Linux network protocol stack 5--ovs receiving and contracting

ovs, whose full name is openvswitch, is a high-quality, multi-layer virtual switch with some advantages over bridge:

1) Facilitate network management and monitoring. The introduction of OVS can facilitate administrators to monitor the network status and data traffic in the whole cloud environment. For example, they can analyze which VM, OS and user the data packets flowing in the network come from. These can be achieved with the help of the tools provided by OVS.
2) Accelerate packet routing and forwarding. Compared with Bridge's simple forwarding rules based on MAC address learning, OVS introduces the mechanism of stream cache, which can speed up the forwarding efficiency of data packets.
3) Based on the idea of separating SDN control plane from data plane. The above two points are actually related to this point. The OVS control surface is responsible for learning and Issuing the flow table, and the specific forwarding actions are completed by the data surface. Strong scalability.
4) Tunnel protocol support. Bridge only supports VxLAN, OVS supports gre/vxlan/IPsec, etc.
5) Applicable to Xen, KVM, VirtualBox, VMware and other Hypervisors.

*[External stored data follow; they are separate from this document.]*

(* ===== verification/MeshDrain.v ===== *)
(** * The drain loops end

    The source drains the MQTT client's queues with [while (drain(...))]; the
    model gives each loop fuel, one more than what the queues hold
    ([h_backlog]). A host whose queues shrink with every item drained
    ([BacklogLaw]) makes that fuel sufficient: the loops of the model are the
    loops of the source. The node's own wiring is such a host. *)

From Stdlib Require Import ZArith Lia.
From stdpp Require Import base list numbers option sets.
From S2P Require Import Prelude.
From S2P Require Import Packet.
From S2P Require Import SelectiveRepeat.
From S2P Require Import ProtocolSelector.
From S2P Require Import MqttClient.
From S2P Require Import RouteTable.
From S2P Require Import TransferState.
From S2P Require Import TransferArq.
From S2P Require Import TransferEngine.
From S2P Require Import TransferDemo.
From S2P Require Import MqttPipeline.
From S2P Require Import MeshLink.
From S2P Require Import MeshSafety.
Open Scope Z_scope.
Open Scope flp_scope.

(** What the loops rely on. *)
Class BacklogLaw {W} (h : Host W) : Prop := {
  bl_cloud_ack : ∀ drain w sid q w', h_drain_cloud_ack h = Some drain →
    drain w sid = (Some q, w') → (h_backlog h w' < h_backlog h w)%nat;
  bl_cloud_nack : ∀ drain w sid q w', h_drain_cloud_nack h = Some drain →
    drain w sid = (Some q, w') → (h_backlog h w' < h_backlog h w)%nat;
  bl_fragment_ack : ∀ drain w sid q w', h_drain_fragment_ack h = Some drain →
    drain w sid = (Some q, w') → (h_backlog h w' < h_backlog h w)%nat;
  bl_send : ∀ w dst t d q, (h_backlog h (h_send_packet h w dst t d q).2 <= h_backlog h w)%nat;
  bl_observe : ∀ f w sid q, h_observe_cloud_nack h = Some f →
    (h_backlog h (f w sid q) <= h_backlog h w)%nat
}.

Section drains.
Context {W : Type} (h : Host W) `{!BacklogLaw h}.
Implicit Types (e : Engine W) (w : W).

Lemma engine_send_backlog dst t d q e w :
  (h_backlog h (engine_send h dst t d q e w).2 <= h_backlog h w)%nat.
Proof.
  unfold engine_send, send_fn.
  match goal with |- context [h_send_packet h w dst t d ?q] =>
    pose proof (bl_send w dst t d q) as Hs; destruct (h_send_packet h w dst t d q) as [rc w'] end.
  by destruct (_ =? _).
Qed.

Lemma observe_backlog sid q w : (h_backlog h (observe_nack h sid q w) <= h_backlog h w)%nat.
Proof.
  unfold observe_nack. destruct (h_observe_cloud_nack h) eqn:E; [ | done ].
  by apply bl_observe.
Qed.

Lemma drain_acks_fuel drain fuel k sid count bm act w :
  h_drain_cloud_ack h = Some drain → (h_backlog h w < fuel)%nat →
  drain_acks h (fuel + k) drain sid count bm act w = drain_acks h fuel drain sid count bm act w.
Proof.
  intros E. revert bm act w. induction fuel as [ | fuel IH ]; intros bm act w Hf; [ lia | ].
  cbn [Nat.add drain_acks]. destruct (drain w sid) as [[q | ] w'] eqn:Ed; [ | done ].
  pose proof (bl_cloud_ack _ _ _ _ _ E Ed). destruct (_ <? _); apply IH; lia.
Qed.

Lemma drain_nacks_fuel drain fuel k sid count bm queue w :
  h_drain_cloud_nack h = Some drain → (h_backlog h w < fuel)%nat →
  drain_nacks h (fuel + k) drain sid count bm queue w = drain_nacks h fuel drain sid count bm queue w.
Proof.
  intros E. revert queue w. induction fuel as [ | fuel IH ]; intros queue w Hf; [ lia | ].
  cbn [Nat.add drain_nacks]. destruct (drain w sid) as [[q | ] w'] eqn:Ed; [ | done ].
  pose proof (bl_cloud_nack _ _ _ _ _ E Ed). pose proof (observe_backlog sid q w').
  destruct (_ >=? _); [ apply IH; lia | ]. destruct (cloud_acked _ _); apply IH; lia.
Qed.

Lemma forward_nacks_fuel drain fuel k now e w :
  h_drain_cloud_nack h = Some drain → (h_backlog h w < fuel)%nat →
  forward_nacks h (fuel + k) drain now e w = forward_nacks h fuel drain now e w.
Proof.
  intros E. revert e w. induction fuel as [ | fuel IH ]; intros e w Hf; [ lia | ].
  cbn [Nat.add forward_nacks]. cbv zeta. set (sid := er_active_session_id _).
  destruct (drain w sid) as [[q | ] w'] eqn:Ed; [ | done ].
  pose proof (bl_cloud_nack _ _ _ _ _ E Ed). pose proof (observe_backlog sid q w').
  match goal with |- context [engine_send h ?a ?b ?c ?d e ?w1] =>
    pose proof (engine_send_backlog a b c d e w1); destruct (engine_send h a b c d e w1) as [[rc e2] w2] end.
  cbn [snd] in *. destruct (_ <? _); [ done | ]. apply IH. lia.
Qed.

Lemma forward_acks_fuel drain fuel k e w :
  h_drain_fragment_ack h = Some drain → (h_backlog h w < fuel)%nat →
  forward_acks h (fuel + k) drain e w = forward_acks h fuel drain e w.
Proof.
  intros E. revert e w. induction fuel as [ | fuel IH ]; intros e w Hf; [ lia | ].
  cbn [Nat.add forward_acks]. cbv zeta. set (sid := er_active_session_id _).
  destruct (drain w sid) as [[q | ] w'] eqn:Ed; [ | done ].
  pose proof (bl_fragment_ack _ _ _ _ _ E Ed).
  match goal with |- context [engine_send h ?a ?b ?c ?d e ?w1] =>
    pose proof (engine_send_backlog a b c d e w1); destruct (engine_send h a b c d e w1) as [[rc e2] w2] end.
  cbn [snd] in *. destruct (_ <? _); [ done | ]. apply IH. lia.
Qed.
End drains.

(** ** The wiring of [MeshManager::init] *)

Lemma send_raw_mqtt {X} (p : Platform X) t d peer n : nt_mqtt (send_raw p t d peer n).2 = nt_mqtt n.
Proof.
  unfold send_raw. destruct (_ && _); [ done | ]. cbv zeta.
  destruct (match t with ESPNOW => _ | LORA => _ end) as [rc x]. cbn [snd].
  destruct (negb (peer =? _) && _); by destruct (negb (rc =? _)).
Qed.

Lemma send_both_mqtt {X} (p : Platform X) d n : nt_mqtt (send_both p d n) = nt_mqtt n.
Proof.
  unfold send_both. pose proof (send_raw_mqtt p ESPNOW d BROADCAST_ADDR n) as H1.
  destruct (send_raw p ESPNOW d BROADCAST_ADDR n) as [rc n1].
  pose proof (send_raw_mqtt p LORA d BROADCAST_ADDR n1) as H2.
  destruct (send_raw p LORA d BROADCAST_ADDR n1) as [rc2 n2]. cbn in *. congruence.
Qed.

Lemma send_packet_mqtt {X} (p : Platform X) me dst t d q n :
  nt_mqtt (send_packet p me dst t d q n).2 = nt_mqtt n.
Proof.
  unfold send_packet. destruct (_ >? _); [ done | ]. cbv zeta.
  destruct (_ =? _); [ apply send_both_mqtt | ].
  destruct (_ =? _); [ destruct (_ =? _); [ apply send_both_mqtt | done ] | ].
  destruct (link_of _ _). apply send_raw_mqtt.
Qed.

(** The queues of the MQTT client shrink with each item drained. *)
#[export] Instance mesh_host_backlog {X} (p : Platform X) me : BacklogLaw (mesh_host p me).
Proof.
  assert (Hd : ∀ (drain : Z → MqttClient → option Z * MqttClient) n sid q n',
    (∀ c q c', drain sid c = (Some q, c') →
       (length (mq_acks c') + length (mq_nacks c') + length (mq_fragment_acks c') <
        length (mq_acks c) + length (mq_nacks c) + length (mq_fragment_acks c))%nat) →
    on_mqtt None (drain sid) n = (Some q, n') →
    (h_backlog (mesh_host p me) n' < h_backlog (mesh_host p me) n)%nat).
  { intros drain n sid q n' Hc. unfold on_mqtt. cbn [mesh_host h_backlog].
    destruct (nt_mqtt n) as [c | ]; [ | done ]. destruct (drain sid c) as [r c'] eqn:E.
    intros Hr. apply (inj2 pair) in Hr as [-> <-]. cbn. by apply (Hc c q). }
  split.
  - intros drain n sid q n' [= <-]. apply (Hd drain_cloud_ack). intros c r c'. unfold drain_cloud_ack.
    pose proof (drain_length sid (mq_acks c)) as Hl. destruct (drain_loop _ _ _) as [r1 l].
    intros Hr. apply (inj2 pair) in Hr as [-> <-]. mq_upd. lia.
  - intros drain n sid q n' [= <-]. apply (Hd drain_cloud_nack). intros c r c'. unfold drain_cloud_nack.
    pose proof (drain_length sid (mq_nacks c)) as Hl. destruct (drain_loop _ _ _) as [r1 l].
    intros Hr. apply (inj2 pair) in Hr as [-> <-]. mq_upd. lia.
  - intros drain n sid q n' [= <-]. apply (Hd drain_fragment_ack). intros c r c'. unfold drain_fragment_ack.
    pose proof (drain_length sid (mq_fragment_acks c)) as Hl. destruct (drain_loop _ _ _) as [r1 l].
    intros Hr. apply (inj2 pair) in Hr as [-> <-]. mq_upd; lia.
  - intros n dst t d q. cbn [mesh_host h_backlog h_send_packet]. by rewrite send_packet_mqtt.
  - intros f n sid q [= <-]. cbn [mesh_host h_backlog]. unfold on_mqtt, mark_fragment_for_republish.
    destruct (nt_mqtt n) as [c | ] eqn:E; cbn; [ | by rewrite E ]. by destruct (_ || _).
Qed.

#[export] Instance demo_host_backlog : BacklogLaw demo_host.
Proof.
  split; cbn.
  - intros drain w sid q w' [= <-]. unfold demo_pop. destruct (dw_acks w) eqn:E; [ done | ].
    intros [= <- <-]. cbn. lia.
  - intros drain w sid q w' [= <-]. unfold demo_pop. destruct (dw_nacks w) eqn:E; [ done | ].
    intros [= <- <-]. cbn. lia.
  - done.
  - done.
  - done.
Qed.

(** C38: the loops that drain the MQTT client's queues end, and the model's
    fuel is never what ends them: with any more of it, the results of the
    four loops of a node (the NACKs and fragment acknowledgements an exit forwards to the
    source, the ACKs and NACKs of the cloud in a local-exit transfer) are the
    same. An item taken is gone, a requeued item ends its loop, and sending never refills a queue. *)
Theorem drain_loops_end {X} (p : Platform X) me k now sid count bm act queue e n :
  let h := mesh_host p me in
  let fuel := S (h_backlog h n) in
  (∀ drain, h_drain_cloud_nack h = Some drain →
     forward_nacks h (fuel + k) drain now e n = forward_nacks h fuel drain now e n ∧
     drain_nacks h (fuel + k) drain sid count bm queue n = drain_nacks h fuel drain sid count bm queue n) ∧
  (∀ drain, h_drain_fragment_ack h = Some drain →
     forward_acks h (fuel + k) drain e n = forward_acks h fuel drain e n) ∧
  (∀ drain, h_drain_cloud_ack h = Some drain →
     drain_acks h (fuel + k) drain sid count bm act n = drain_acks h fuel drain sid count bm act n).
Proof.
  cbv zeta. split_and!.
  - intros drain E. split; [ apply forward_nacks_fuel | apply drain_nacks_fuel ]; (apply _ || done || lia).
  - intros drain E. apply forward_acks_fuel; (apply _ || done || lia).
  - intros drain E. apply drain_acks_fuel; (apply _ || done || lia).
Qed.
(* ===== verification/EspNow.v ===== *)
(** * ESP-NOW transport (components/espnow/espnow_transport.{hpp,cpp})

    The peer table, the two pools of transmit slots and the ring that tells
    [on_send] which pool a slot came from. [send] runs on the mesh task and
    [on_send] on the WiFi task; both are modelled as their atomic steps, whose
    interleavings the theorems quantify over, and [send] also as the function
    the mesh task sees when no completion intervenes. The ESP-NOW driver is
    the record [EspNowHost]; reception is in [Reception]. *)

From Stdlib Require Import ZArith Lia.
From stdpp Require Import base list numbers option sets relations.
From S2P Require Import Prelude.
From S2P Require Import Packet.
Open Scope Z_scope.
Open Scope flp_scope.

Definition ESPNOW_MAX_PEERS : Z := 20.
Definition ESPNOW_PENDING_PEER_QUEUE_DEPTH : Z := 8.
Definition ESPNOW_BCAST_MAC : list Z := [255; 255; 255; 255; 255; 255].
Definition TX_CTRL_DEPTH : Z := 8.
Definition TX_DATA_DEPTH : Z := 20.
Definition TX_SLOT_DEPTH : Z := TX_CTRL_DEPTH + TX_DATA_DEPTH.

Inductive EspErr := ESP_OK | ESP_ERR_ESPNOW_NO_MEM | ESP_ERR_ESPNOW_EXIST | ESP_FAIL.

(** The driver, acting on a world [W]. *)
Record EspNowHost {W : Type} := mk_espnow_host {
  eh_max_len : Z;                                  (* ESP_NOW_MAX_DATA_LEN_V2 *)
  eh_now_ms : W → Z;
  eh_send : W → list Z → list Z → EspErr * W;      (* esp_now_send(mac, data) *)
  eh_add_peer : W → list Z → EspErr * W;
  eh_del_peer : W → list Z → W;
  eh_is_peer : W → list Z → bool
}.
Arguments EspNowHost : clear implicits.
Arguments mk_espnow_host {W}.

Record PeerInfo := mk_peer { pi_mac : list Z; pi_addr : Z; pi_rssi : Z; pi_active : bool }.
#[export] Instance PeerInfo_inhabited : Inhabited PeerInfo := populate (mk_peer [] 0 0 false).
#[export] Instance eta_PeerInfo : Eta PeerInfo := fun p =>
  mk_peer (pi_mac p) (pi_addr p) (pi_rssi p) (pi_active p).

(** The diagnostic counters. *)
Record TxDiag := mk_diag {
  td_submit : Z; td_complete : Z; td_fail_status : Z; td_full : Z; td_error : Z;
  td_last_full : Z; td_last_ms : Z
}.
#[export] Instance eta_TxDiag : Eta TxDiag := fun d =>
  mk_diag (td_submit d) (td_complete d) (td_fail_status d) (td_full d) (td_error d)
    (td_last_full d) (td_last_ms d).

Record EspNowTransport := mk_espnow {
  en_peers : list PeerInfo;
  en_peer_count : Z;
  en_pending : option (list (list Z * Z));  (* pending_peer_queue_: MAC and RSSI *)
  en_ctrl : option Z;                       (* tx_ctrl_slots_ *)
  en_data : option Z;                       (* tx_data_slots_ *)
  en_class : list bool;                     (* tx_slot_class_, true for control *)
  en_write : Z;
  en_read : Z;
  en_node_addr : Z;
  en_initialized : bool;
  en_diag : TxDiag
}.
#[export] Instance eta_EspNowTransport : Eta EspNowTransport := fun t =>
  mk_espnow (en_peers t) (en_peer_count t) (en_pending t) (en_ctrl t) (en_data t) (en_class t)
    (en_write t) (en_read t) (en_node_addr t) (en_initialized t) (en_diag t).

Definition espnow_new : EspNowTransport :=
  mk_espnow (replicate (Z.to_nat ESPNOW_MAX_PEERS) (mk_peer [0; 0; 0; 0; 0; 0] 0 0 false)) 0 None
    None None (replicate (Z.to_nat TX_SLOT_DEPTH) false) 0 0 0 false (mk_diag 0 0 0 0 0 0 0).

Definition get_tx_slots_available (t : EspNowTransport) : Z :=
  u8 (u8 (default TX_CTRL_DEPTH (en_ctrl t)) + u8 (default TX_DATA_DEPTH (en_data t))).

(** ** Peers *)

Definition addr_from_mac (mac : list Z) : Z := u16 (Z.lor (Z.shiftl (aget mac 4) 8) (aget mac 5)).

Definition is_peer (addr : Z) (q : PeerInfo) : bool := pi_active q && (pi_addr q =? addr).

Definition find_mac (addr : Z) (t : EspNowTransport) : option (list Z) :=
  pi_mac <$> find_first (is_peer addr) (en_peers t).

Definition get_peer_rssi (addr : Z) (t : EspNowTransport) : Z :=
  match find_first (is_peer addr) (en_peers t) with Some q => pi_rssi q | None => -127 end.

Section espnow.
Context {W : Type} (h : EspNowHost W).
Implicit Types (t : EspNowTransport) (w : W).

(** A known address only updates its RSSI; the registration's error is
    logged and forgotten. *)
Definition add_peer_if_new (mac : list Z) (rssi : Z) t w : EspNowTransport * W :=
  let addr := addr_from_mac mac in
  if existsb (is_peer addr) (en_peers t)
  then (t <| en_peers ::= update_first (is_peer addr) (fun q => q <| pi_rssi := rssi |>) |>, w)
  else if existsb (fun q => negb (pi_active q)) (en_peers t)
  then
    let t := t <| en_peers ::= update_first (fun q => negb (pi_active q))
                                 (fun _ => mk_peer mac addr rssi true) |>
               <| en_peer_count ::= fun n => u8 (n + 1) |> in
    let '(_, w) := eh_add_peer h w mac in
    (t, w)
  else (t, w).

Definition drain_pending_peers t w : EspNowTransport * W :=
  match en_pending t with
  | None => (t, w)
  | Some q =>
      fold_left (fun '(t, w) '(mac, rssi) => add_peer_if_new mac rssi t w) q
        (t <| en_pending := Some [] |>, w)
  end.

Definition update_broadcast_peer t w : EspNowTransport * W :=
  if en_initialized t then (t, (eh_add_peer h (eh_del_peer h w ESPNOW_BCAST_MAC) ESPNOW_BCAST_MAC).2)
  else (t, w).

(** The allocations and the driver's start as the caller observes them. *)
Definition init (mac : list Z) (queue_ok ctrl_ok data_ok : bool) (started : W → EspErr * W) t w
    : EspNowTransport * W :=
  if en_initialized t then (t, w)
  else if negb queue_ok then (t <| en_pending := None |>, w)
  else
    let t := t <| en_pending := Some [] |> in
    if negb ctrl_ok || negb data_ok then (t <| en_ctrl := None |> <| en_data := None |>, w)
    else
      let t := t <| en_ctrl := Some TX_CTRL_DEPTH |> <| en_data := Some TX_DATA_DEPTH |>
                 <| en_write := 0 |> <| en_read := 0 |>
                 <| en_node_addr := addr_from_mac mac |> in
      let '(err, w) := started w in
      match err with
      | ESP_OK => (t <| en_initialized := true |>, (eh_add_peer h w ESPNOW_BCAST_MAC).2)
      | _ => (t <| en_ctrl := None |> <| en_data := None |> <| en_pending := None |>, w)
      end.

Definition deinit t : EspNowTransport :=
  if en_initialized t
  then t <| en_pending := None |> <| en_ctrl := None |> <| en_data := None |>
         <| en_initialized := false |>
  else t.

(** ** Sending *)

Definition maybe_log_tx_diag t w : EspNowTransport :=
  let now := eh_now_ms h w in
  let d := en_diag t in
  if negb (td_last_ms d =? 0) && (u32 (now - td_last_ms d) <? 1000) then t
  else t <| en_diag := mk_diag 0 0 0 0 0 (td_last_full d) now |>.

Definition count_full (peer : Z) t : EspNowTransport :=
  t <| en_diag ::= fun d => d <| td_full := u32 (td_full d + 1) |> <| td_last_full := peer |> |>.
Definition count_error t : EspNowTransport :=
  t <| en_diag ::= fun d => d <| td_error := u32 (td_error d + 1) |> |>.
Definition count_submit t : EspNowTransport :=
  t <| en_diag ::= fun d => d <| td_submit := u32 (td_submit d + 1) |> |>.

(** Control frames, by the type in the low six bits of the first byte. *)
Definition is_ctrl_frame (data : list Z) : bool :=
  match data with
  | [] => false
  | b :: _ =>
      match type_of_code (Z.land b 63) with
      | ACK | NACK | TRANSFER_ACK | DISCOVERY | ROUTE_ERROR | ROUTE_REPLY | TRANSFER_DONE => true
      | _ => false
      end
  end.

Definition depth (ctrl : bool) : Z := if ctrl then TX_CTRL_DEPTH else TX_DATA_DEPTH.
Definition slots (ctrl : bool) t : option Z := if ctrl then en_ctrl t else en_data t.
Definition set_slots (ctrl : bool) (n : Z) t : EspNowTransport :=
  if ctrl then t <| en_ctrl := Some n |> else t <| en_data := Some n |>.

(** [xSemaphoreGive]: nothing above the depth, nothing without a semaphore. *)
Definition give (ctrl : bool) t : EspNowTransport :=
  match slots ctrl t with
  | Some n => if n <? depth ctrl then set_slots ctrl (n + 1) t else t
  | None => t
  end.

Definition record_class (ctrl : bool) t : EspNowTransport :=
  t <| en_class ::= fun l => aset l (en_write t) ctrl |>.
Definition advance_write t : EspNowTransport :=
  t <| en_write := u8 ((en_write t + 1) mod TX_SLOT_DEPTH) |>.
Definition rewind_write t : EspNowTransport :=
  t <| en_write := u8 ((en_write t + TX_SLOT_DEPTH - 1) mod TX_SLOT_DEPTH) |>.

Definition send_error (err : EspErr) : Z :=
  match err with
  | ESP_ERR_ESPNOW_NO_MEM => TRANSPORT_SEND_BACKPRESSURE
  | _ => TRANSPORT_SEND_FAILED
  end.

(** The call of the driver once a slot is held: [None] when the frame is on
    its way, else the value [send] returns after it gave the slot back. *)
Definition submit (peer : Z) (data : list Z) t w : option Z * EspNowTransport * W :=
  let go mac t w :=
    let '(err, w) := eh_send h w mac data in
    match err with
    | ESP_OK => (None, maybe_log_tx_diag (count_submit t) w, w)
    | _ => (Some (send_error err), count_error t, w)
    end in
  if peer =? BROADCAST_ADDR then
    let '(t, w) := if eh_is_peer h w ESPNOW_BCAST_MAC then (t, w) else update_broadcast_peer t w in
    go ESPNOW_BCAST_MAC t w
  else
    match find_mac peer t with
    | None => (Some TRANSPORT_SEND_FAILED, count_error t, w)
    | Some mac => go mac t w
    end.

(** Where the mesh task stands inside [send]. *)
Inductive SendPc :=
  | SStart (peer : Z) (data : list Z)
  | SWait (peer : Z) (data : list Z) (ctrl : bool)     (* xSemaphoreTake *)
  | SRecord (peer : Z) (data : list Z) (ctrl : bool)   (* tx_slot_class_[write] = is_ctrl *)
  | SAdvance (peer : Z) (data : list Z) (ctrl : bool)
  | SSubmit (peer : Z) (data : list Z) (ctrl : bool)
  | SRewind (ctrl : bool) (rc : Z)
  | SGive (ctrl : bool) (rc : Z)
  | SRet (rc : Z).

(** One step of [send]; [timeout] ends the wait for a slot. *)
Definition send_step (timeout : bool) (pc : SendPc) t w : SendPc * EspNowTransport * W :=
  match pc with
  | SStart peer data =>
      (if Z.of_nat (length data) >? eh_max_len h then SRet TRANSPORT_SEND_FAILED
       else SWait peer data (is_ctrl_frame data), t, w)
  | SWait peer data ctrl =>
      match slots ctrl t with
      | None => (SRecord peer data ctrl, t, w)
      | Some n =>
          if n >? 0 then (SRecord peer data ctrl, set_slots ctrl (n - 1) t, w)
          else if timeout
          then (SRet TRANSPORT_SEND_BACKPRESSURE, maybe_log_tx_diag (count_full peer t) w, w)
          else (pc, t, w)
      end
  | SRecord peer data ctrl => (SAdvance peer data ctrl, record_class ctrl t, w)
  | SAdvance peer data ctrl => (SSubmit peer data ctrl, advance_write t, w)
  | SSubmit peer data ctrl =>
      let '(r, t, w) := submit peer data t w in
      (match r with None => SRet TRANSPORT_SEND_OK | Some rc => SRewind ctrl rc end, t, w)
  | SRewind ctrl rc => (SGive ctrl rc, rewind_write t, w)
  | SGive ctrl rc => (SRet rc, maybe_log_tx_diag (give ctrl t) w, w)
  | SRet rc => (SRet rc, t, w)
  end.

(** [send] when no completion intervenes: a pool that is empty stays empty
    until the wait times out. *)
Definition send (peer : Z) (data : list Z) t w : Z * EspNowTransport * W :=
  if Z.of_nat (length data) >? eh_max_len h then (TRANSPORT_SEND_FAILED, t, w)
  else
    let ctrl := is_ctrl_frame data in
    if match slots ctrl t with Some n => n <=? 0 | None => false end
    then (TRANSPORT_SEND_BACKPRESSURE, maybe_log_tx_diag (count_full peer t) w, w)
    else
      let t := match slots ctrl t with Some n => set_slots ctrl (n - 1) t | None => t end in
      let '(r, t, w) := submit peer data (advance_write (record_class ctrl t)) w in
      match r with
      | None => (TRANSPORT_SEND_OK, t, w)
      | Some rc => (rc, maybe_log_tx_diag (give ctrl (rewind_write t)) w, w)
      end.

(** ** Completion *)

(** Where the WiFi task stands inside [on_send]. *)
Inductive WifiPc :=
  | WIdle
  | WLoad (ok : bool)               (* is_ctrl = tx_slot_class_[tx_ring_read_] *)
  | WAdvance (ctrl ok : bool)       (* tx_ring_read_ = ... *)
  | WGive (ctrl ok : bool).         (* xSemaphoreGiveFromISR, and the counters *)
#[export] Instance WifiPc_dec : EqDecision WifiPc.
Proof. solve_decision. Defined.

Definition on_send_step (pc : WifiPc) t : WifiPc * EspNowTransport :=
  match pc with
  | WIdle => (WIdle, t)
  | WLoad ok => (WAdvance (aget (en_class t) (en_read t)) ok, t)
  | WAdvance ctrl ok => (WGive ctrl ok, t <| en_read := u8 ((en_read t + 1) mod TX_SLOT_DEPTH) |>)
  | WGive ctrl ok =>
      (WIdle,
       give ctrl t <| en_diag ::= fun d =>
         (if ok then d else d <| td_fail_status := u32 (td_fail_status d + 1) |>)
           <| td_complete := u32 (td_complete d + 1) |> |>)
  end.

Definition on_send (ok : bool) t : EspNowTransport :=
  let '(pc, t) := on_send_step (WLoad ok) t in
  let '(pc, t) := on_send_step pc t in
  (on_send_step pc t).2.
End espnow.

However, in recent years, the popularity of openflow has decreased significantly. SDN network can be realized in many ways, such as segment routing technology. Combined with traditional mpls/bgp, SDN can also be realized well. Compared with SDN network based on openflow protocol, equipment manufacturers support better and more stable.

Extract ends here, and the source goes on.